Please quote exactly the lines below from the line containing "split; [by apply wf_string_item|]." to the line containing "- cbn. by rewrite Z.add_0_r.", both lines included, and nothing else.

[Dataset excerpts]
=======
Lemma common_len_cpl (a b : list Z) : common_len a b = cpl a b.
Proof.
  unfold common_len. revert b. induction a as [|x a IH]; intros [|y b]; try done. cbn. by rewrite IH.
Qed.

Lemma put_leaf_place path cl v b : put_leaf path cl v b = place path cl v b.
Proof.
  unfold put_leaf, place. destruct (path !! cl) as [x|] eqn:E.
  - by rewrite (drop_S _ _ _ E).
  - rewrite drop_ge; [done|]. by apply lookup_ge_None.
Qed.

Lemma wrap_extension path p t : wrap_with_extension (cpl path p) p t = wrap path (cpl path p) t.
Proof.
  unfold wrap_with_extension, wrap. destruct (cpl path p) as [|n] eqn:E; [done|]. cbn [Nat.ltb Nat.leb].
  by rewrite <- E, cpl_take.
Qed.

Lemma leaf_match_cpl (path p : list Z) :
  (cpl path p =? length p)%nat && (cpl path p =? length path)%nat = bool_decide (path = p).
Proof.
  rewrite <- leaf_match. destruct (Nat.eqb_spec (cpl path p) (length p)) as [E|E]; [|done]. by rewrite E.
Qed.

Lemma insert_tinsert t path v : insert t path v = tinsert t path v.
Proof.
  revert path. induction t as [|p ov|p t1 IH|ts bv IH] using tree_ind'; intros path; cbn [insert tinsert]; [done|..].
  - rewrite common_len_cpl, leaf_match_cpl, !put_leaf_place, wrap_extension. by case_bool_decide.
  - rewrite common_len_cpl, put_leaf_place, wrap_extension, IH. destruct (p !! cpl path p) as [x|] eqn:E.
    + rewrite (proj2 (Nat.eqb_neq _ _)) by (apply lookup_lt_Some in E; lia). by rewrite Nat.add_1_r.
    + pose proof (cpl_le path p). apply lookup_ge_None in E. by rewrite (proj2 (Nat.eqb_eq _ _)) by lia.
  - destruct path as [|x r]; [done|]. f_equal. generalize (Z.to_nat x) as i. clear x.
    induction IH as [|t ts Ht _ IHl]; intros [|i]; [done..| |].
    + change (insert t r v :: ts = tinsert t r v :: ts). by rewrite Ht.
    + change (t :: alter (fun c => insert c r v) i ts = t :: alter (fun c => tinsert c r v) i ts). by rewrite IHl.
Qed.

Lemma be_minimal_eq n : 0 < n < 2 ^ 64 → be_minimal n = Rlp.minimal_bytes n.
Proof.
  intros Hn. unfold be_minimal. fold (Rlp.minimal_bytes n).
  by destruct (Rlp.minimal_bytes_spec n Hn) as (_ & _ & _ & b & r & -> & _).
Qed.

Lemma rlp_bytes_eq x : Rlp.rlp_len x < 2 ^ 63 → rlp_bytes x = Rlp.string_item x.
Proof.
  unfold Rlp.rlp_len. intros Hx. unfold rlp_bytes, Rlp.string_item. destruct x as [|b [|c x]]; [done|..].
  - change (byte_at [b] 0) with b. cbn. destruct (b <? 128); done.
  - rewrite (proj2 (Z.eqb_neq _ 1)) by (cbn [length]; lia). cbn [andb]. case_if; [done|].
    by rewrite be_minimal_eq by lia.
Qed.

Lemma rlp_list_eq items : Rlp.rlp_len (concat items) < 2 ^ 63 → rlp_list items = Rlp.list_item (concat items).
Proof.
  unfold Rlp.rlp_len. intros Hx. unfold rlp_list, Rlp.list_item, Rlp.list_prefix, Rlp.rlp_len. case_if; [done|].
  by rewrite be_minimal_eq by lia.
Qed.

Lemma pack_nibbles_pairs l : pack_nibbles l = pairs l.
Proof. done. Qed.

Lemma hp_string_eq l leaf : hp_string l leaf = Nibbles.hp_encode l leaf.
Proof.
  unfold hp_string, Nibbles.hp_encode. destruct l as [|x r]; [by destruct leaf|]. by destruct (_ =? _)%nat, leaf.
Qed.

Section Agree.
Context `{KO : KeccakOk}.

Lemma hp_encode_eq p leaf : wf_nibs p → Z.of_nat (length p) < 2 ^ 40 →
  hp_encode p leaf = Rlp.string_item (Nibbles.hp_encode p leaf).
Proof.
  intros Hp Hl. unfold hp_encode. rewrite hp_string_eq, rlp_bytes_eq; [done|]. pose proof (hp_len p leaf Hp Hl). lia.
Qed.

Lemma embed_ref t : ok t → (canon t → node_rlp t = enc t) → embed (node_rlp t) = ref_item (ref t).
Proof.
  intros [->|Hc] Hn; [done|]. rewrite Hn, ref_canon by done. unfold embed. case_if; cbn [ref_item]; [done|].
  apply rlp_bytes_eq. unfold Rlp.rlp_len. destruct (keccak_wf (enc t)) as [-> _]. lia.
Qed.

(** The two encoders give a canonical tree the same bytes. *)
Lemma node_rlp_enc t : canon t → small t → node_rlp t = enc t.
Proof.
  induction t as [|p v|p t1 IH|ts bv IH] using tree_ind'; intros Hc Hs; [done|..];
    rewrite enc_list by done; pose proof (items_len _ Hc Hs) as Hl; pose proof (small_path _ Hc Hs) as Hp;
    cbn [node_rlp node_of items] in *.
  - destruct Hc as [Hw Hv]. pose proof (val_len (Some v) Hv) as Hvl. cbn [default] in Hvl. change (id v) with v in Hvl.
    rewrite hp_encode_eq, rlp_bytes_eq by (done || lia). apply rlp_list_eq. lia.
  - cbn [canon] in Hc. destruct Hc as (_ & Hw & Hc & _). fold (ref t1) in *.
    rewrite hp_encode_eq, embed_ref by (done || (by right) || (intros; apply IH; [done|by apply (small_ext p)])).
    apply rlp_list_eq. lia.
  - pose proof Hc as Hc0. apply canon_branch in Hc as (Hts & Hok & Hv & _).
    assert (map (fun c => embed (node_rlp c)) ts = map ref_item (map (fun t' => mkref (node_of t')) ts)) as ->.
    { rewrite map_map. apply map_ext_in. intros t1 (i & Hi)%list_elem_of_In%list_elem_of_lookup.
      rewrite Forall_lookup in Hok, IH. apply embed_ref; [by eapply Hok|]. intros Hc1.
      eapply IH; [done..|]. by apply (small_child ts bv i). }
    replace (match bv with Some v => rlp_bytes v | None => [128] end) with (Rlp.string_item (default [] bv)).
    + apply rlp_list_eq. lia.
    + destruct bv as [v|]; [|done]. symmetry. apply rlp_bytes_eq. pose proof (val_len (Some v) Hv). lia.
Qed.

Lemma to_nibbles_expand b : to_nibbles b = expand b.
Proof. done. Qed.

Lemma fold_insert kvs t :
  fold_left (fun root kv => insert root (to_nibbles kv.1) kv.2) kvs t = fold_left grow kvs t.
Proof.
  revert t. induction kvs as [|kv kvs IH]; intros t; [done|]. cbn [fold_left]. rewrite insert_tinsert. apply IH.
Qed.

Lemma grow_small kvs t : ok t → small t → Forall wf_pair kvs → small (fold_left grow kvs t).
Proof.
  revert t. induction kvs as [|[k v] kvs IH]; intros t Ho Hs Hwf; [done|].
  apply Forall_cons in Hwf as [[Hk Hv] Hwf]. cbn [fst snd] in *. destruct (wf_key_path k Hk) as [Hp Hl].
  cbn [fold_left]. apply IH; [right; by apply tinsert_spec|by apply small_insert|done].
Qed.

Lemma grow_canon kvs t : ok t → kvs ≠ [] → Forall wf_pair kvs → canon (fold_left grow kvs t).
Proof.
  revert t. induction kvs as [|[k v] kvs IH]; intros t Ho Hne Hwf; [done|].
  apply Forall_cons in Hwf as [[Hk Hv] Hwf]. cbn [fst snd] in *. destruct (wf_key_path k Hk) as [Hp Hl].
  cbn [fold_left]. destruct (tinsert_spec t (expand k) v Ho Hp Hv) as [Hc _].
  destruct kvs as [|kv kvs]; [done|]. apply IH; [by right|done..].
Qed.

Lemma small_empty : small TEmpty.
Proof. intros q [_ [? Hq]]. done. Qed.

(** The root of [mpt.rs] is the root of the tree of [zbx-trie]. *)
Lemma root_from_pairs kvs : kvs ≠ [] → Forall wf_pair kvs →
  trie_root_from_pairs kvs = root_of (tree_of kvs) ∧ canon (tree_of kvs) ∧ small (tree_of kvs).
Proof.
  intros Hne Hwf. assert (ok TEmpty) as Ho by (by left).
  pose proof (grow_canon kvs TEmpty Ho Hne Hwf) as Hc.
  pose proof (grow_small kvs TEmpty Ho small_empty Hwf) as Hs. split_and!; [|done..].
  unfold trie_root_from_pairs. destruct kvs as [|kv kvs]; [done|]. rewrite fold_insert. unfold root_hash.
  rewrite node_rlp_enc by done. symmetry. apply root_of_ne. by intros E; rewrite E in Hc.
Qed.

(** C37: The two Merkle Patricia tries of the code base agree. Inserting the
    same pairs in the same order into a [MutableTrie] of [zbx-trie] succeeds
    with the root that [zbx_crypto::mpt::trie_root_from_pairs] computes with
    its own tree and its own RLP encoder. *)
Theorem tries_agree {D : Type} `{!TrieDB D} (d : D) (kvs : list (bytes * bytes)) :
  kvs ≠ [] → Forall wf_pair kvs → clean kvs →
  ∃ s, insert_all kvs (trie_new d) = (Ok tt, s) ∧ root s = trie_root_from_pairs kvs.
Proof.
  intros Hne Hwf Hc. destruct (build_root kvs d Hc Hwf) as (s & E & Hr & _).
  exists s. split; [done|]. by rewrite Hr, (proj1 (root_from_pairs kvs Hne Hwf)).
Qed.

(** ** The transactions root *)

(** The minimal big-endian digits of an index. *)
Definition index_digits (n : Z) : bytes := if n =? 0 then [] else Rlp.minimal_bytes n.

Lemma rlp_uint64_eq n : is_u64 n → rlp_uint64 n = Rlp.string_item (index_digits n).
Proof.
  unfold is_u64, index_digits. intros Hn. unfold rlp_uint64. destruct (Z.eqb_spec n 0) as [->|Hne]; [done|].
  rewrite be_minimal_eq by lia. apply rlp_bytes_eq. unfold Rlp.rlp_len.
  destruct (Rlp.minimal_bytes_spec n ltac:(lia)) as (_ & _ & Hl & _). lia.
Qed.

Lemma index_digits_spec n : is_u64 n →
  wf_bytes (index_digits n) ∧ (length (index_digits n) ≤ 8)%nat ∧ be_val (index_digits n) = n.
Proof.
  unfold is_u64, index_digits. intros Hn. destruct (Z.eqb_spec n 0) as [->|Hne]; [split_and!; [apply Forall_nil_2|cbn; lia|done]|].
  destruct (Rlp.minimal_bytes_spec n ltac:(lia)) as (Hw & Hv & Hl & _). split_and!; [done|lia|done].
Qed.

Lemma short_item_len x : (length x ≤ 55)%nat → (length (Rlp.string_item x) ≤ S (length x))%nat.
Proof.
  intros Hx. unfold Rlp.string_item. rewrite (proj2 (Z.leb_le _ 55)) by (unfold Rlp.rlp_len; lia).
  repeat case_match; simplify_eq; cbn [length]; lia.
Qed.

Lemma string_item_inj x y : wf_bytes x → wf_bytes y → (length x ≤ 55)%nat → (length y ≤ 55)%nat →
  Rlp.string_item x = Rlp.string_item y → x = y.
Proof.
  intros Hx Hy Lx Ly E. pose proof (as_bytes_string x Hx ltac:(unfold Rlp.rlp_len; lia)) as A.
  rewrite E, as_bytes_string in A by (done || unfold Rlp.rlp_len; lia). by injection A.
Qed.

Lemma rlp_uint64_wf n : is_u64 n → wf_key (rlp_uint64 n).
Proof.
  intros Hn. rewrite rlp_uint64_eq by done. destruct (index_digits_spec n Hn) as (Hw & Hl & _).
  split; [by apply wf_string_item|]. pose proof (short_item_len (index_digits n) ltac:(lia)). lia.
Qed.

Lemma rlp_uint64_inj n m : is_u64 n → is_u64 m → rlp_uint64 n = rlp_uint64 m → n = m.
Proof.
  intros Hn Hm E. rewrite !rlp_uint64_eq in E by done.
  destruct (index_digits_spec n Hn) as (Hw & Hl & Hv), (index_digits_spec m Hm) as (Hw' & Hl' & Hv').
  rewrite <- Hv, <- Hv'. f_equal. apply string_item_inj; [done|done|lia|lia|done].
Qed.

Lemma hash_value h : wf_word h → rlp_bytes h = Rlp.string_item h ∧ wf_val (rlp_bytes h).
Proof.
  intros [Hl Hw]. rewrite rlp_bytes_eq by (unfold Rlp.rlp_len; lia). split; [done|].
  pose proof (short_item_len h ltac:(lia)). split_and!; [|by apply wf_string_item|lia].
  intros E. destruct h as [|x [|y h]]; [done..|]. unfold Rlp.string_item in E. by repeat case_match.
Qed.

Lemma index_pairs_lookup i hs n :
  index_pairs i hs !! n = (fun h => (rlp_uint64 (i + Z.of_nat n), rlp_bytes h)) <$> hs !! n.
Proof.
  revert i n. induction hs as [|h hs IH]; intros i [|n]; [done..| |].
  - cbn. by rewrite Z.add_0_r.
  - change (index_pairs (i + 1) hs !! n = (fun h => (rlp_uint64 (i + Z.of_nat (S n)), rlp_bytes h)) <$> hs !! n).
    rewrite IH. by replace (i + 1 + Z.of_nat n) with (i + Z.of_nat (S n)) by lia.
Qed.

Lemma index_pairs_in hs k v : (k, v) ∈ index_pairs 0 hs ↔
  ∃ n h, hs !! n = Some h ∧ k = rlp_uint64 (Z.of_nat n) ∧ v = rlp_bytes h.
Proof.
  rewrite list_elem_of_lookup. split.
  - intros (n & E). rewrite index_pairs_lookup in E. destruct (hs !! n) as [h|] eqn:Eh; [|done].
    injection E as <- <-. by exists n, h.
  - intros (n & h & E & -> & ->). exists n. by rewrite index_pairs_lookup, E.
Qed.

Lemma index_u64 (hs : list bytes) n h : Z.of_nat (length hs) < 2 ^ 64 → hs !! n = Some h → is_u64 (Z.of_nat n).
Proof. intros Hl Hn%lookup_lt_Some. unfold is_u64. lia. Qed.

Lemma index_pairs_wf hs : Forall wf_word hs → Z.of_nat (length hs) < 2 ^ 64 → Forall wf_pair (index_pairs 0 hs).
Proof.
  intros Hw Hl. apply Forall_forall. intros [k v] (n & h & E & -> & ->)%index_pairs_in.
  split; [by apply rlp_uint64_wf, (index_u64 hs n h)|]. apply hash_value. by eapply Forall_lookup_1.
Qed.

Lemma index_pairs_nodup hs : Z.of_nat (length hs) < 2 ^ 64 → NoDup (index_pairs 0 hs).*1.
Proof.
  intros Hl. apply NoDup_alt. intros n m k. change (index_pairs 0 hs).*1 with (fst <$> index_pairs 0 hs).
  rewrite !list_lookup_fmap, !index_pairs_lookup.
  destruct (hs !! n) as [h|] eqn:E1, (hs !! m) as [h'|] eqn:E2; try done. cbn. intros [= <-] [= E].
  apply rlp_uint64_inj in E; [lia|by eapply (index_u64 hs m)|by eapply (index_u64 hs n)].
Qed.

(** The transactions root is the root of the tree of the indexed pairs. *)
Lemma index_root hs : keccak256 [0x80] = EMPTY_ROOT → Forall wf_pair (index_pairs 0 hs) →
  transactions_root_mpt hs = root_of (tree_of (index_pairs 0 hs)) ∧
  ok (tree_of (index_pairs 0 hs)) ∧ small (tree_of (index_pairs 0 hs)).
Proof.
  intros H80 Hwf. destruct hs as [|h hs].
  - split_and!; [done|by left|apply small_empty].
  - destruct (root_from_pairs (index_pairs 0 (h :: hs)) ltac:(done) Hwf) as (E & Hc & Hs).
    split_and!; [done|by right|done].
Qed.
=======
**YOUR SOLUTION**:
  split; [by apply wf_string_item|]. pose proof (short_item_len (index_digits n) ltac:(lia)). lia.
Qed.

Lemma rlp_uint64_inj n m : is_u64 n → is_u64 m → rlp_uint64 n = rlp_uint64 m → n = m.
Proof.
  intros Hn Hm E. rewrite !rlp_uint64_eq in E by done.
  destruct (index_digits_spec n Hn) as (Hw & Hl & Hv), (index_digits_spec m Hm) as (Hw' & Hl' & Hv').
  rewrite <- Hv, <- Hv'. f_equal. apply string_item_inj; [done|done|lia|lia|done].
Qed.

Lemma hash_value h : wf_word h → rlp_bytes h = Rlp.string_item h ∧ wf_val (rlp_bytes h).
Proof.
  intros [Hl Hw]. rewrite rlp_bytes_eq by (unfold Rlp.rlp_len; lia). split; [done|].
  pose proof (short_item_len h ltac:(lia)). split_and!; [|by apply wf_string_item|lia].
  intros E. destruct h as [|x [|y h]]; [done..|]. unfold Rlp.string_item in E. by repeat case_match.
Qed.

Lemma index_pairs_lookup i hs n :
  index_pairs i hs !! n = (fun h => (rlp_uint64 (i + Z.of_nat n), rlp_bytes h)) <$> hs !! n.
Proof.
  revert i n. induction hs as [|h hs IH]; intros i [|n]; [done..| |].
  - cbn. by rewrite Z.add_0_r.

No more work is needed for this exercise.